→ **Task objective**
Of all the lines in the entries below, give again exactly those starting at the line containing "rewrite Ec. cbn" and ending at the line containing "Lemma selected_ok w", both ends included, and no others.

→ **Stored data**
+--
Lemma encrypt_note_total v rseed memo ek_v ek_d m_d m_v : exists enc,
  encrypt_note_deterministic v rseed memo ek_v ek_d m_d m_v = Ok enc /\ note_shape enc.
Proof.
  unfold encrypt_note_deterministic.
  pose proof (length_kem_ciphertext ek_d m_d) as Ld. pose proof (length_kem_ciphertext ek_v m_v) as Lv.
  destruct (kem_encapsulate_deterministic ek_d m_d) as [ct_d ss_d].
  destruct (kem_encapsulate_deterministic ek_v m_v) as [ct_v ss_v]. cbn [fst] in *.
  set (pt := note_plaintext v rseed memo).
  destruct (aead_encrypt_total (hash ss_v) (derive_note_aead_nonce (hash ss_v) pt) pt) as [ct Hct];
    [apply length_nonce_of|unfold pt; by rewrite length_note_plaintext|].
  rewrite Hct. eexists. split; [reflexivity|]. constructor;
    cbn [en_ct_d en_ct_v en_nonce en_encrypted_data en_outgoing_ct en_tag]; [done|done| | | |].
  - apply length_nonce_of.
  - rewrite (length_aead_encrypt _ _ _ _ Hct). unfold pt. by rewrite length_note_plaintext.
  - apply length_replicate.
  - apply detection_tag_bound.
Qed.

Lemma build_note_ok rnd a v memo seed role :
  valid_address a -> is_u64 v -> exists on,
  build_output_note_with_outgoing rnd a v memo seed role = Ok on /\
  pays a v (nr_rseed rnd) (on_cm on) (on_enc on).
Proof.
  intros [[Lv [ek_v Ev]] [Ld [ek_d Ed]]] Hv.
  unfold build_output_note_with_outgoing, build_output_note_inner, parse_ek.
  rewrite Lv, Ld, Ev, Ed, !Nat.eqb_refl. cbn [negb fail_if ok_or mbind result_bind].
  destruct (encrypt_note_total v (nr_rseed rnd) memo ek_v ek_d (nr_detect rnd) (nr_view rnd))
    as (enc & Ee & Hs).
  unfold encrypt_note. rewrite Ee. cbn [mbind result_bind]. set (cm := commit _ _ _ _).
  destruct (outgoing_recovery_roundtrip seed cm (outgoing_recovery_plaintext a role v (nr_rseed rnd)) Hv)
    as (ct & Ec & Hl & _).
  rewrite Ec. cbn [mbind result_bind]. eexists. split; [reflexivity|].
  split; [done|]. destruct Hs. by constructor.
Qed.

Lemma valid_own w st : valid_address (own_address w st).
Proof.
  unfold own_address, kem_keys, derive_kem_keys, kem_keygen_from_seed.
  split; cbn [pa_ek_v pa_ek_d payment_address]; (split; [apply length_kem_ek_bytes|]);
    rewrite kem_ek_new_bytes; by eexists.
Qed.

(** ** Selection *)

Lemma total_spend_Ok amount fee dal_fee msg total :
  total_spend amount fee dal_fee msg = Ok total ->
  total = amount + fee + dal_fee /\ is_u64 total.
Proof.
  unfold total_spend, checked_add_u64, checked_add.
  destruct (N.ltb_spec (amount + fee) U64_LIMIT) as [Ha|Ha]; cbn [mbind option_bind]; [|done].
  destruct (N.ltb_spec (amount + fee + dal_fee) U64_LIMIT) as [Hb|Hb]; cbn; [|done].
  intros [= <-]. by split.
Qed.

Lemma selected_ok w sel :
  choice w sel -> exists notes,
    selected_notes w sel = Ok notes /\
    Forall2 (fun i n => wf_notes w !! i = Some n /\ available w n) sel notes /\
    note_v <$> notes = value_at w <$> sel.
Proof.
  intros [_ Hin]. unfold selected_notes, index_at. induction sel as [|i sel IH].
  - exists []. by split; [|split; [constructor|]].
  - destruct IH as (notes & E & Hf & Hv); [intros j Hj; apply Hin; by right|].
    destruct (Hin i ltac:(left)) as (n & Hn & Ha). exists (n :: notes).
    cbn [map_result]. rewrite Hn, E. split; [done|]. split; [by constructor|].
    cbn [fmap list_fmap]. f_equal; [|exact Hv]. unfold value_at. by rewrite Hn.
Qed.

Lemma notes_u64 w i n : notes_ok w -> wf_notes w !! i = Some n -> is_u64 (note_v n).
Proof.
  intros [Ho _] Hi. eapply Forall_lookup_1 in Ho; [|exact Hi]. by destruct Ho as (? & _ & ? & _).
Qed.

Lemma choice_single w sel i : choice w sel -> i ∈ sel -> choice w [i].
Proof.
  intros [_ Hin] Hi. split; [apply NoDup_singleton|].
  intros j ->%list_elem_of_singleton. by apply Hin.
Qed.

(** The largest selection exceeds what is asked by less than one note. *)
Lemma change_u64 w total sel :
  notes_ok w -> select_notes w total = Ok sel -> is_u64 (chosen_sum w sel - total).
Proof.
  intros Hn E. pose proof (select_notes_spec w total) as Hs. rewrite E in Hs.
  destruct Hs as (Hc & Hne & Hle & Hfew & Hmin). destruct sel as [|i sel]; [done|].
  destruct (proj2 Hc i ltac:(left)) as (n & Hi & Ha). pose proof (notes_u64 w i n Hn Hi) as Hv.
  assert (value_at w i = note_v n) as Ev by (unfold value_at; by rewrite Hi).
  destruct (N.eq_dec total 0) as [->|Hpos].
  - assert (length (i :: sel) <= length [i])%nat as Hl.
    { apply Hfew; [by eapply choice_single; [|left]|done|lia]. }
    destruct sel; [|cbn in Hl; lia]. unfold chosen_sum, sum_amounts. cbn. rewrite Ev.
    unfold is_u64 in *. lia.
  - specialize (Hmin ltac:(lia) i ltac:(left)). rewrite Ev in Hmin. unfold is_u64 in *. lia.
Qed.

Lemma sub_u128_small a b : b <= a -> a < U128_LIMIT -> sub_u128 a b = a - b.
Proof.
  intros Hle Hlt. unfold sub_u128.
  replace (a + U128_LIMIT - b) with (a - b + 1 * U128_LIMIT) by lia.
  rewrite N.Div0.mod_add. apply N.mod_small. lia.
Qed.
+--
→ **Exercise response**
  rewrite Ec. cbn [mbind result_bind]. eexists. split; [reflexivity|].
  split; [done|]. destruct Hs. by constructor.
Qed.

Lemma valid_own w st : valid_address (own_address w st).
Proof.
  unfold own_address, kem_keys, derive_kem_keys, kem_keygen_from_seed.
  split; cbn [pa_ek_v pa_ek_d payment_address]; (split; [apply length_kem_ek_bytes|]);
    rewrite kem_ek_new_bytes; by eexists.
Qed.

(** ** Selection *)

Lemma total_spend_Ok amount fee dal_fee msg total :
  total_spend amount fee dal_fee msg = Ok total ->
  total = amount + fee + dal_fee /\ is_u64 total.
Proof.
  unfold total_spend, checked_add_u64, checked_add.
  destruct (N.ltb_spec (amount + fee) U64_LIMIT) as [Ha|Ha]; cbn [mbind option_bind]; [|done].
  destruct (N.ltb_spec (amount + fee + dal_fee) U64_LIMIT) as [Hb|Hb]; cbn; [|done].
  intros [= <-]. by split.
Qed.

Lemma selected_ok w sel :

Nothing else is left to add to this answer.